The head can be pulled down without the back coming up and the hind end engaging. This is what we see every day in the modern western show pen as so many trainers over the years have failed to properly explain that watching for the head to go down is an easy tell that the back is coming up but is not, in and of itself, the entire solution to collection. In this way, the telephone phenomenon take collection and transforms it from “back up and hind end engaged” to “head down.”
The Big Bit Band-Aid
This is the same thing for bigger bits. Bigger bits are meant for refinement. They are only meant to be used once the snaffle has been mastered. They can be used to create a greater degree of softness in the right hands, but there must a certain degree of softness achieved before the transition can be made. One cannot achieve a greater degree of softness when one has zero softness at all. A horse must be able to work off leg cues, seat cues, and very light hands before leverage is introduced. If the horse is bolting, it needs better training, not a bigger bit. If a horse is rearing or bucking it lacks forward motion and it needs to be softened at the poll and taught how to disengage its hind end not given a bigger bit to brace against.
I often get asked how I got Moose soft enough to ride in a snaffle all the time. My answer? By riding her in a snaffle all the time.

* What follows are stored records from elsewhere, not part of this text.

(** [\s] on ASCII text: [str.isspace] holds of tab, line feed, vertical
    tab, form feed, carriage return, the four separators 0x1c-0x1f and
    the space. *)
Definition is_space (c : ascii) : bool :=
  ((9 <=? code c) && (code c <=? 13))
  || ((28 <=? code c) && (code c <=? 31))
  || (code c =? 32).

Definition upper_char (c : ascii) : ascii :=
  if in_range "a"%char "z"%char c then ascii_of_N (N_of_ascii c - 32) else c.

(** [str.upper], on ASCII text: the letters a to z are raised, every
    other character is kept. *)
Fixpoint upper (s : string) : string :=
  match s with
  | EmptyString => EmptyString
  | String c s' => String (upper_char c) (upper s')
  end.

(** [str(n)] for a natural number, as used by an f-string. *)
Definition str_of_nat (n : nat) : string :=
  NilZero.string_of_uint (Nat.to_uint n).

Definition digit_val (c : ascii) : Z := code c - 48.

Definition digit_of (n : Z) : ascii := ascii_of_N (Z.to_N (48 + n)).

(** [int(text)] on the text a directive captured: decimal digits, with
    the blanks [int] strips skipped. *)
Fixpoint int_of_text_from (acc : Z) (s : string) : Z :=
  match s with
  | EmptyString => acc
  | String c s' =>
      int_of_text_from (if is_digit c then acc * 10 + digit_val c else acc) s'
  end.

Definition int_of_text (s : string) : Z := int_of_text_from 0 s.

(** Zero-padded decimal printing, two and four digits wide. *)
Definition pad2 (n : Z) : string :=
  String (digit_of (n / 10 mod 10)) (String (digit_of (n mod 10)) "").

Definition pad4 (n : Z) : string :=
  String (digit_of (n / 1000 mod 10))
    (String (digit_of (n / 100 mod 10)) (pad2 n)).

(** The year as the C library's [strftime] prints it for [%Y]: plain
    decimal, as many digits as the year has (["2025"], ["999"], ["5"]). *)
Definition year_text (y : Z) : string :=
  NilZero.string_of_uint (N.to_uint (Z.to_N y)).

(** ** [datetime.datetime] *)

Record datetime : Type := mk_datetime {
  year : Z;
  month : Z;
  day : Z;
  hour : Z;
  minute : Z;
  second : Z;
  microsecond : Z
}.

Definition MINYEAR : Z := 1.
Definition MAXYEAR : Z := 9999.

Definition is_leap (y : Z) : bool :=
  (y mod 4 =? 0) && (negb (y mod 100 =? 0) || (y mod 400 =? 0)).

Definition days_in_month (y m : Z) : Z :=
  if m =? 2 then (if is_leap y then 29 else 28)
  else if (m =? 4) || (m =? 6) || (m =? 9) || (m =? 11) then 30
  else 31.

(** Days before January 1st of year [y]. *)
Definition days_before_year (y : Z) : Z :=
  let y := y - 1 in y * 365 + y / 4 - y / 100 + y / 400.

(** Days of year [y] before the first of month [m]. *)
Fixpoint days_before_month_from (y : Z) (k : nat) : Z :=
  match k with
  | O => 0
  | S k' => days_before_month_from y k' + days_in_month y (Z.of_nat k)
  end.

Definition days_before_month (y m : Z) : Z :=
  days_before_month_from y (Z.to_nat (m - 1)).

(** [d.toordinal()]: January 1st of year 1 is day 1. *)
Definition toordinal (d : datetime) : Z :=
  days_before_year (year d) + days_before_month (year d) (month d) + day d.

Definition MAXORDINAL : Z := 3652059.

(** The range checks of the [datetime] constructor. *)
Definition check_date_fields (y m d : Z) : bool :=
  (MINYEAR <=? y) && (y <=? MAXYEAR)
  && (1 <=? m) && (m <=? 12)
  && (1 <=? d) && (d <=? days_in_month y m).

Definition check_time_fields (h mi s us : Z) : bool :=
  (0 <=? h) && (h <=? 23) && (0 <=? mi) && (mi <=? 59)
  && (0 <=? s) && (s <=? 59) && (0 <=? us) && (us <=? 999999).

(** [datetime.datetime(y, m, d, h, mi, s, us)] *)
Definition new_datetime (y m d h mi s us : Z) : res datetime :=
  if check_date_fields y m d && check_time_fields h mi s us
  then Return (mk_datetime y m d h mi s us)
  else Raise ValueError.

(** The objects Python can hold are the ones the constructor accepts. *)
Definition valid_datetime (d : datetime) : bool :=
  check_date_fields (year d) (month d) (day d)
  && check_time_fields (hour d) (minute d) (second d) (microsecond d).

Definition is_midnight (d : datetime) : bool :=
  (hour d =? 0) && (minute d =? 0) && (second d =? 0) && (microsecond d =? 0).

(** Comparison of two datetimes is the comparison of their field
    tuples, most significant field first. *)
Fixpoint lex_compare (a b : list Z) : comparison :=
  match a, b with
  | [], [] => Eq
  | [], _ :: _ => Lt
  | _ :: _, [] => Gt
  | x :: a', y :: b' =>
      match x ?= y with
      | Eq => lex_compare a' b'
      | c => c
      end
  end.

Definition datetime_key (d : datetime) : list Z :=
  [year d; month d; day d; hour d; minute d; second d; microsecond d].

Definition datetime_compare (a b : datetime) : comparison :=
  lex_compare (datetime_key a) (datetime_key b).

(** [a < b], [a <= b], [a > b] *)
Definition datetime_lt (a b : datetime) : bool :=
  match datetime_compare a b with Lt => true | _ => false end.

Definition datetime_le (a b : datetime) : bool :=
  match datetime_compare a b with Gt => false | _ => true end.

Definition datetime_gt (a b : datetime) : bool :=
  match datetime_compare a b with Gt => true | _ => false end.

(** [d + datetime.timedelta(days=1)]: the day is incremented and then
    normalised ([normalize_y_m_d]): one past the end of the month moves
    to the first of the next month, one past December to the next year;
    a year outside [MINYEAR..MAXYEAR] raises [OverflowError]. *)
Definition add_one_day (d : datetime) : res datetime :=
  let y := year d in
  let m := month d in
  let dd := day d + 1 in
  let '(y, m, dd) :=
    if dd =? days_in_month y m + 1
    then (if 12 <? m + 1 then (y + 1, 1, 1) else (y, m + 1, 1))
    else (y, m, dd) in
  if (MINYEAR <=? y) && (y <=? MAXYEAR)
  then Return (mk_datetime y m dd (hour d) (minute d) (second d) (microsecond d))
  else Raise OverflowError.

(** [(a - b).days]: the difference is normalised so that the seconds
    and microseconds of the [timedelta] are non-negative. *)
Definition seconds_of_day (d : datetime) : Z :=
  hour d * 3600 + minute d * 60 + second d.
Lemma remove_all_breakpoints_loop_spec ev : ∀ fuel it st,
  (∀ x, it = Some x → x ∈ m_bp_set st) →
  (size (filter (from_iterator it) (m_bp_set st)) ≤ fuel)%nat →
  fst (remove_all_breakpoints_loop ev fuel it st) ≠ OutOfFuel
  ∧ ((∀ y, y ∈ m_bp_set st → resolves_to_body ev y) →
     (∀ y, y ∈ m_bp_set st → from_iterator it y) →
     ∃ st', remove_all_breakpoints_loop ev fuel it st = (Ok tt, st')
            ∧ m_bp_set st' = ∅).
Proof.
  assert (Hdone : ∀ fuel st,
    fst (remove_all_breakpoints_loop ev fuel None st) ≠ OutOfFuel
    ∧ ((∀ y, y ∈ m_bp_set st → resolves_to_body ev y) →
       (∀ y, y ∈ m_bp_set st → from_iterator None y) →
       ∃ st', remove_all_breakpoints_loop ev fuel None st = (Ok tt, st')
              ∧ m_bp_set st' = ∅)).
  { intros fuel st. split; [by destruct fuel|]. intros _ Hall. exists st.
    split; [by destruct fuel|]. apply set_eq. intros y. split.
    - intros Hy. destruct (Hall y Hy).
    - intros Hy. by apply not_elem_of_empty in Hy. }
  induction fuel as [|fuel IH]; intros [x|] st Hin Hsize; try apply Hdone.
  - (* no iteration left and the iterator is not at the end *)
    exfalso. specialize (Hin x eq_refl).
    assert (size (filter (from_iterator (Some x)) (m_bp_set st)) ≠ 0%nat).
    { apply size_non_empty_iff. intros Hempty.
      assert (x ∈ filter (from_iterator (Some x)) (m_bp_set st)) as Hx
        by (apply elem_of_filter; split; [simpl; reflexivity | done]).
      rewrite Hempty in Hx. by apply not_elem_of_empty in Hx. }
    lia.
  - specialize (Hin x eq_refl).
    rewrite remove_all_breakpoints_loop_step.
    destruct (remove_all_breakpoints_in_file_cases ev x st)
      as [(ret & st' & Hres & -> & Hset)|[(fcn & Hf & Hb & ->)|(msg & Hf & ->)]].
    + (* the file is cleared and its name erased *)
      destruct (IH (set_next (m_bp_set st) x) st') as [IH1 IH2].
      { intros y Hy. destruct (set_next_Some _ _ _ Hy) as (? & ? & _).
        rewrite Hset. apply elem_of_difference. split; [done|].
        rewrite elem_of_singleton. congruence. }
      { assert (Hsub := from_iterator_shrinks (m_bp_set st) (m_bp_set st') x Hin).
        apply subset_size in Hsub; [lia|].
        rewrite Hset. intros z Hz. by apply elem_of_difference in Hz as [? _]. }
      split; [done|]. intros Hres' Hall. apply IH2.
      * intros y Hy. apply Hres'. rewrite Hset in Hy.
        by apply elem_of_difference in Hy as [? _].
      * intros y Hy. rewrite Hset in Hy.
        apply elem_of_difference in Hy as [Hy Hne].
        rewrite elem_of_singleton in Hne.
        assert (x ≠ y) by congruence. specialize (Hall y Hy). simpl in Hall.
        destruct (set_next (m_bp_set st) x) as [z|] eqn:Hz; simpl.
        -- destruct (set_next_Some _ _ _ Hz) as (_ & _ & _ & Hmin). by apply Hmin.
        -- by pose proof (set_next_None _ _ Hz y Hy Hall).
    + (* a routine without a body: nothing changes *)
      destruct (IH (set_next (m_bp_set st) x) st) as [IH1 IH2].
      { intros y Hy. by destruct (set_next_Some _ _ _ Hy). }
      { assert (Hsub := from_iterator_shrinks (m_bp_set st) (m_bp_set st) x Hin).
        apply subset_size in Hsub; [lia|done]. }
      split; [done|]. intros Hres' Hall.
      destruct (Hres' x Hin) as (fcn' & cmds & Hf' & Hb'). congruence.
    + (* the name does not resolve: error *)
      split; [done|]. intros Hres' _.
      destruct (Hres' x Hin) as (fcn' & cmds & Hf' & Hb'). congruence.
Qed.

After 3 years I am only just starting to introduce leverage. Yeah, she is a brat some days. But I barely even use the snaffle on a good day. So, when she is a brat and I have to use the bit three times as much as normal, I’m still not using it that much and I’m certainly not cranking on her.
What does this all mean?
It means we’ve got to find a way to stop falling down this never-ending, over-bitting, rabbit hole. Do not misinterpret me though. Bits are not evil. Big bits, when used properly, are not evil. So don’t go saying that I said bits are evil. This reminds me that I need to do a blog on bitless riding and why it’s a pet peeve of mine. But — back on topic — we, as equestrians, need to educate ourselves and stop using the big bit band-aid as a fix all cure for every rock-mouthed, bolting, nutcase that crosses our path. They invented snaffles for a reason and (in most cases) if a horse can’t be controlled in a snaffle, then it has no business being in a leverage bit.